An Inside Look at the Redesigned Global Health Week

Jul 31, 2018

Dr. John Ihnat and Dr. Jessica Osumek Dr. John Ihnat and Dr. Jessica Osumek

For the first time, second-year medical students enrolled in the University of Toronto MD Program experienced a full week of curriculum on global health. Delivered in May 2018, the week provided medical students with a deep understanding of the scale of inequity across the world and offered engaging ways for students to think about their social and global accountability.  

The new global health week, contained within the Foundations Curriculum’s “Complexity and Chronicity” course, taught principles for engaging ethically in global health work. Students were asked to confront the disparities present in the living conditions and health outcomes across the globe. They were then asked to wrestle with what it means to them and to engage with the possibility that they can play a part in change for the better. 

Curriculum designers Drs. John Ihnat and Jessica Osumek, both of whom are former fellows in Global Health and Vulnerable Populations at the Department of Family and Community Medicine (DFCM), created a week-long syllabus that used a variety of teaching methods to address the complexities of engaging in global health work. They created the curriculum alongside the support of the course director for Complexity and Chronicity, Dr. James Owen, who is also a family physician at St. Michael’s and an associate professor at DFCM. 

“We wanted to give the students a broad sense of what global health means,” says Dr. Jessica Osumek. “We also want to increase the interest of medical students in engaging in global health activities and help them understand what it means to be a global citizen and treat patients in different settings.”  

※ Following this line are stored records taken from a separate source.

(* ===== verification/PaintTheorems.v ===== *)
(** Correctness of the gradient paints and of the interpolation between pixels. *)

From Stdlib Require Import ZArith Lia Bool SpecFloat.
From stdpp Require Import base numbers list gmap.
From S2P Require Import Prelude Float RendererState Blend Blit BlitSpec Paint.

#[local] Open Scope Z_scope.
#[local] Open Scope cint_scope.

(** ** [pad]: the position in a gradient *)

Definition cycle_ok (c : Z) : Prop := c = CYCLE_NONE \/ c = CYCLE_REPEAT \/ c = CYCLE_REFLECT.

(** The three cycle methods on positions, 65536 being the length of the gradient:
    clamp, saw tooth, triangle. *)
Definition pad_spec (x c : Z) : Z :=
  if c =? CYCLE_NONE then Z.max 0 (Z.min x 65535)
  else if c =? CYCLE_REPEAT then x mod 65536
  else let t := Z.abs x mod 131072 in Z.min t (131071 - t).

Lemma land_ones_mod (x n : Z) : 0 <= n -> Z.land x (2 ^ n - 1) = x mod 2 ^ n.
Proof. intros. rewrite <- Z.land_ones by lia. by rewrite Z.ones_equiv, <- Z.sub_1_r. Qed.

Lemma pad_spec_range (x c : Z) : 0 <= pad_spec x c <= 65535.
Proof.
  unfold pad_spec. pose proof (Z.mod_pos_bound x 65536). pose proof (Z.mod_pos_bound (Z.abs x) 131072).
  repeat case_match; lia.
Qed.

Lemma pad_correct (x c : Z) : cycle_ok c -> jint_range x -> pad x c = pad_spec x c.
Proof.
  unfold jint_range, INT_MIN, INT_MAX.
  intros [-> | [-> | ->]] Hx; unfold pad, pad_spec; simpl.
  - zcases; lia.
  - by apply (land_ones_mod x 16).
  - rewrite !(fun y => land_ones_mod y 17 ltac:(lia) : Z.land y 131071 = y mod 131072).
    assert ((if x <? 0 then i32 (- x) else x) mod 131072 = Z.abs x mod 131072) as ->.
    { bdestr (x <? 0); [|f_equal; lia]. destruct (decide (x = -2147483648)) as [->|]; [done|].
      rewrite i32_id by in_jint. f_equal. lia. }
    pose proof (Z.mod_pos_bound (Z.abs x) 131072).
    rewrite !(i32_id (131071 - _)) by in_jint. zcases; lia.
Qed.

(** ** The rows of a gradient *)

(** The paint buffer has room for [height] rows of [width] pixels. *)
Record paint_room (h : heap) (rdr : Renderer) (height : Z) (pl : list Z) : Prop :=
  { pb_block : h !! blk (_paint rdr) = Some pl;
    pb_ofs : 0 <= ofs (_paint rdr);
    pb_width : 0 < _alphaWidth rdr;
    pb_len : ofs (_paint rdr) + height * _alphaWidth rdr <= len pl;
    pb_max : height * _alphaWidth rdr < INT_MAX }.

(** The gradient's colour map, and the colour of a position. *)
Definition colors_ok (rdr : Renderer) : Prop :=
  len (_gradient_colors rdr) = GRADIENT_MAP_SIZE /\ cycle_ok (_gradient_cycleMethod rdr).
Definition gradient_color (rdr : Renderer) (x : Z) : Z :=
  default 0 (nth_z (_gradient_colors rdr) (pad_spec x (_gradient_cycleMethod rdr) / 256)).

(** The map is never read outside, whatever the position. *)
Lemma store_color_ok (h : heap) (rdr : Renderer) (pidx x : Z) :
  colors_ok rdr -> jint_range x ->
  store_color h (_paint rdr) pidx (_gradient_colors rdr)
    (pad x (_gradient_cycleMethod rdr) >>! (16 - LG_GRADIENT_MAP_SIZE)) =
  store h (padd (_paint rdr) pidx) (gradient_color rdr x).
Proof.
  intros [Hl Hc] Hx. unfold store_color, gradient_color. rewrite pad_correct by done.
  change (16 - LG_GRADIENT_MAP_SIZE) with 8. rewrite shiftr_div by lia. change (2 ^ 8) with 256.
  pose proof (pad_spec_range x (_gradient_cycleMethod rdr)) as Hr. unfold GRADIENT_MAP_SIZE in Hl.
  destruct (nth_z_Some (_gradient_colors rdr) (pad_spec x (_gradient_cycleMethod rdr) / 256)) as [c ->];
    [|done]. rewrite Hl. split; [apply Z.div_pos; lia|apply Z.div_lt_upper_bound; lia].
Qed.

Section Gradient.
Context `{FloatCvt} {T : Type}.
Variables (h : heap) (rdr : Renderer) (height : Z) (pl : list Z).
Hypothesis Hroom : paint_room h rdr height pl.
Hypothesis Hcol : colors_ok rdr.
(** What row [y] starts with, the position of a pixel and the step to the next. *)
Variables (start : Z -> T) (pos : T -> Z) (next : Z -> T -> T).
Hypothesis Hpos : forall t, jint_range (pos t).

Definition gradient_at (j i : Z) : Z :=
  let y := _currY rdr +! j in
  gradient_color rdr (pos (Nat.iter (Z.to_nat i) (next y) (start y))).

Definition gradient_body (y _ : Z) : heap * Z * T -> outcome (heap * Z * T) := fun '(h, pidx, t) =>
  h ← store_color h (_paint rdr) pidx (_gradient_colors rdr)
        (pad (pos t) (_gradient_cycleMethod rdr) >>! (16 - LG_GRADIENT_MAP_SIZE));
  Ret (h, pidx +! 1, next y t).

Lemma gradient_row (l : list Z) (j : Z) :
  len l = len pl -> 0 <= j < height ->
  let b := blk (_paint rdr) in
  let w := _alphaWidth rdr in
  exists t, forN (Z.to_nat w) 0 (gradient_body (_currY rdr +! j))
    (<[b := l]> h, j * w, start (_currY rdr +! j)) =
  Ret (<[b := span_upd l (ofs (_paint rdr) + j * w) w (fun i _ => gradient_at j i)]> h,
       j * w + w, t).
Proof.
  intros Hl Hj b w. destruct Hroom. fold w in pb_width0, pb_len0, pb_max0.
  assert (0 <= j * w /\ j * w + w <= height * w) as [] by nia.
  exists (Nat.iter (Z.to_nat w) (next (_currY rdr +! j)) (start (_currY rdr +! j))).
  pose proof (span_for (fun k l => (<[b := l]> h, j * w + k,
      Nat.iter (Z.to_nat k) (next (_currY rdr +! j)) (start (_currY rdr +! j))))
    (gradient_body (_currY rdr +! j)) l
    (ofs (_paint rdr) + j * w) w (fun i _ => gradient_at j i)) as L.
  cbn beta in L. rewrite Z.add_0_r in L. apply L; [lia|lia|lia|].
  intros k l' v Hk Hl' Hv _. unfold gradient_body. rewrite store_color_ok by done.
  unfold padd. rewrite Z.add_assoc.
  rewrite (store_pixel h _ _ v) by done. obind.
  rewrite (i32_id (_ + 1)) by (unfold jint_range, INT_MIN, INT_MAX in *; lia).
  replace (Z.to_nat (k + 1)) with (S (Z.to_nat k)) by lia.
  by rewrite <- (Z.add_assoc _ k 1).
Qed.

(** All rows: the whole buffer holds the gradient. *)
Lemma gradient_rows :
  let b := blk (_paint rdr) in
  let w := _alphaWidth rdr in
  (s ← forN (Z.to_nat height) 0 (fun _ '(h, y, paintOffset) =>
      s ← forN (Z.to_nat w) 0 (gradient_body y) (h, paintOffset, start y);
      let '(h, _, _) := s in Ret (h, y +! 1, paintOffset +! w)) (h, i32 (_currY rdr), 0);
   let '(h, _, _) := s in Ret h) =
  Ret (<[b := rect_upd pl (ofs (_paint rdr)) w w height (fun j i _ => gradient_at j i)]> h).
Proof.
  intros b w. destruct Hroom. fold w in pb_width0, pb_len0, pb_max0.
  pose proof (rect_loop (fun k l => (<[b := l]> h, _currY rdr +! k, k * w))
    (fun _ '(h, y, paintOffset) =>
      s ← forN (Z.to_nat w) 0 (gradient_body y) (h, paintOffset, start y);
      let '(h, _, _) := s in Ret (h, y +! 1, paintOffset +! w))
    pl (ofs (_paint rdr)) w w height (fun j i _ => gradient_at j i)) as L.
  cbn beta in L. rewrite Z.add_0_r, (insert_id h), Z.mul_0_l in L by done. rewrite L; [done|lia|lia|].
  intros k l Hk Hl. obind. pose proof (gradient_row l k Hl Hk) as [t E]. fold w b in E. rewrite E. obind. assert (0 <= k * w /\ k * w + w <= height * w) as [] by nia.
  rewrite i32_add_l, (i32_id (k * w + w)) by in_jint.
  replace (_currY rdr + k + 1) with (_currY rdr + (k + 1)) by lia.
  by replace (k * w + w) with ((k + 1) * w) by lia.
Qed.
End Gradient.

(** [genLinearGradientPaint]: the position starts at [x*mx + y*my + b] and grows
    by [mx]. *)
Definition linear_start (rdr : Renderer) (y : Z) : spec_float :=
  (i2f (_currX rdr) *^ _lg_mx rdr +^ i2f y *^ _lg_my rdr +^ _lg_b rdr)%cf.

Definition linear_at `{FloatCvt} (rdr : Renderer) (j i : Z) : Z :=
  gradient_at rdr (linear_start rdr) f2i (fun _ f => fadd f (_lg_mx rdr)) j i.

(** [genRadialGradientPaint]: [U], [V] and [dV] along a row. *)
Definition radial_state : Type := spec_float * spec_float * spec_float.
Definition radial_init (rdr : Renderer) (y : Z) : radial_state :=
  let row := radial_start rdr (_currX rdr) y in (rr_U row, rr_V row, rr_dV row).
Definition radial_pos `{FloatCvt} (t : radial_state) : Z :=
  let '(U, V, _) := t in
  f2i (dadd (f2d U) (dsqrt (f2d (if SFltb V f0 then f0 else V)))).
Definition radial_next (rdr : Renderer) (y : Z) (t : radial_state) : radial_state :=
  let row := radial_start rdr (_currX rdr) y in
  let '(U, V, dV) := t in
  (fadd U (rr_dU row), fadd (if SFltb V f0 then f0 else V) dV, fadd dV (rr_ddV row)).
Definition radial_at `{FloatCvt} (rdr : Renderer) (j i : Z) : Z :=
  gradient_at rdr (radial_init rdr) radial_pos (radial_next rdr) j i.

Lemma radial_pos_range `{FloatCvt} (t : radial_state) : jint_range (radial_pos t).
Proof. destruct t as [[? ?] ?]. apply f2i_range. Qed.

Lemma genLinearGradientPaint_rect `{FloatCvt} (h : heap) (rdr : Renderer) (height : Z) (pl : list Z) :
  paint_room h rdr height pl -> colors_ok rdr -> jint_range (_currY rdr) ->
  genLinearGradientPaint h rdr height =
  Ret (<[blk (_paint rdr) := rect_upd pl (ofs (_paint rdr)) (_alphaWidth rdr) (_alphaWidth rdr)
           height (fun j i _ => linear_at rdr j i)]> h).
Proof.
  intros Hroom Hcol Hy. unfold linear_at. rewrite <- (gradient_rows h rdr height pl Hroom Hcol);
    [|apply f2i_range]. rewrite (i32_id (_currY rdr)) by done. done.
Qed.

Lemma genRadialGradientPaint_rect `{FloatCvt} (h : heap) (rdr : Renderer) (height : Z) (pl : list Z) :
  paint_room h rdr height pl -> colors_ok rdr -> jint_range (_currY rdr) ->
  genRadialGradientPaint h rdr height =
  Ret (<[blk (_paint rdr) := rect_upd pl (ofs (_paint rdr)) (_alphaWidth rdr) (_alphaWidth rdr)
           height (fun j i _ => radial_at rdr j i)]> h).
Proof.
  intros Hroom Hcol Hy. unfold radial_at. rewrite <- (gradient_rows h rdr height pl Hroom Hcol);
    [|apply radial_pos_range]. rewrite (i32_id (_currY rdr)) by done.
  unfold genRadialGradientPaint. cbv zeta.
  erewrite forN_ext; [reflexivity|]. intros _ [[h0 y] po]. cbn beta iota.
  erewrite forN_ext; [reflexivity|]. by intros i [[h1 p] [[U V] dV]].
Qed.

(** The gradient paints fill every pixel of the paint buffer's rows with the colour of the pixel's
    position and write nothing else; neither the buffer nor the colour map is accessed out of range,
    whatever the floating point coefficients and the machine's conversion.  The position of
    [genLinearGradientPaint] grows by [mx] along a row; that of [genRadialGradientPaint] is
    [U + sqrt V], [U] and [V] updated by differences and a negative [V] taken as zero. *)
Theorem gradient_paints_fill `{FloatCvt} (h : heap) (rdr : Renderer) (height : Z) (pl : list Z) :
  paint_room h rdr height pl -> colors_ok rdr -> jint_range (_currY rdr) ->
  let rows at_ := Ret (<[blk (_paint rdr) := rect_upd pl (ofs (_paint rdr)) (_alphaWidth rdr)
                          (_alphaWidth rdr) height (fun j i _ => at_ j i)]> h) in
  genLinearGradientPaint h rdr height = rows (linear_at rdr) /\
  genRadialGradientPaint h rdr height = rows (radial_at rdr).
Proof.
  intros. split; [by apply genLinearGradientPaint_rect|by apply genRadialGradientPaint_rect].
Qed.

(** ** Interpolation *)

(** The rounded weighted mean of two channels, [frac]/65536 the weight of the
    second. *)
Definition mix (frac x0 x1 : Z) : Z := (x0 * (65536 - frac) + x1 * frac + 32768) / 65536.

Lemma interp_mix (x0 x1 frac : Z) :
  byte_range x0 -> byte_range x1 -> 0 <= frac < 65536 ->
  interp x0 x1 frac = mix frac x0 x1 /\ byte_range (mix frac x0 x1).
Proof.
  unfold byte_range, interp, mix. intros H0 H1 Hf. rewrite shiftl_mul by lia. change (2 ^ 16) with 65536.
  assert (-16711425 <= (x1 - x0) * frac <= 16711425) by nia.
  rewrite (i32_id (x0 * 65536)), (i32_id (x1 - x0)), (i32_id ((x1 - x0) * frac)),
    (i32_id (x0 * 65536 + _)), (i32_id (_ + 32768)) by (unfold jint_range, INT_MIN, INT_MAX; lia).
  rewrite shiftr_div by lia. change (2 ^ 16) with 65536. split; [f_equal; lia|].
  split; [apply Z.div_pos; nia|]. apply Z.lt_succ_r, Z.div_lt_upper_bound; nia.
Qed.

To do this, the designers used innovative teaching methods in addition to the traditional classroom-based lecture setting. For instance, prior to the course, students were asked to watch excerpts from the documentary “Triage: Dr James Orbinski's Humanitarian Dilemma,” about the work of global health activist and scholar, Dr. James Orbinski, in which he speaks of being a witness to the Rwandan genocide and the complications that come with international humanitarian work. 

"The testimony and images in the documentary give a very powerful sense of how, depending on where you're born in the world, you could have strikingly different life experiences and quality of life," says Dr. John Ihnat. "We then tried to provoke thought about that deep disparity both locally, in Canada, and across the globe." 

The designers also highlighted the role of health advocacy in the curriculum by interviewing Drs. Philip Berger and Meb Rashid, two DFCM faculty members who have been at the forefront of advocacy work around refugee and newcomer health. They described their experiences in health advocacy and what it means for medical students in relation to local injustice and global health. 

"A recent article by Malika Sharma and others pointed out that medical students are often taught the social determinants of health as a list of facts to be memorized rather than conditions of life that should be challenged and changed,” says Dr. Ihnat. “Our philosophy when designing global health week was to provoke the conscience and to create conditions for eliciting empathy and compassion, rather than memory work. We wanted students genuinely to confront and wrestle with the facts of global inequity and what that means for their careers going forward." 

They also invited Mie Tha Lah, a former refugee, to share his experiences of spending 13 years in a refugee camp in Thailand and how he eventually came to Canada. Through his lecture, the students got an example of the variety of backgrounds and stories that patients have when coming to a clinic and how this can affect their diagnosis and treatment.  

“We received very positive feedback from the students about his lecture. It provided an opportunity for them to engage with him and imagine how a person’s life scenario can present challenges to health, well-being, and safety, but also demonstrated the resilience people have,” says Dr. Osumek. 

 “This curriculum highlights a number of threads of excellence that are particularly rich in our Department and Faculty,” says Dr. Katherine Rouleau, DFCM Vice-Chair, Global Health and Social Accountability. “Including  commitment to social accountability, the unique contribution of family medicine to health equity and most importantly, the thoughtful and inspiring contribution of our young Global Health leaders to shaping the professional development of our students.”  

Dr. Ihnat says the curriculum designers were particularly inspired by a quote from William Butler Yeats. 

"'Education is not the filling of a pail, but the lighting of a fire',” quotes Dr. Ihnat. “That's what we wanted to do: light a fire within medical students about equity issues across the globe so that they would be moved to respond as people of conscience."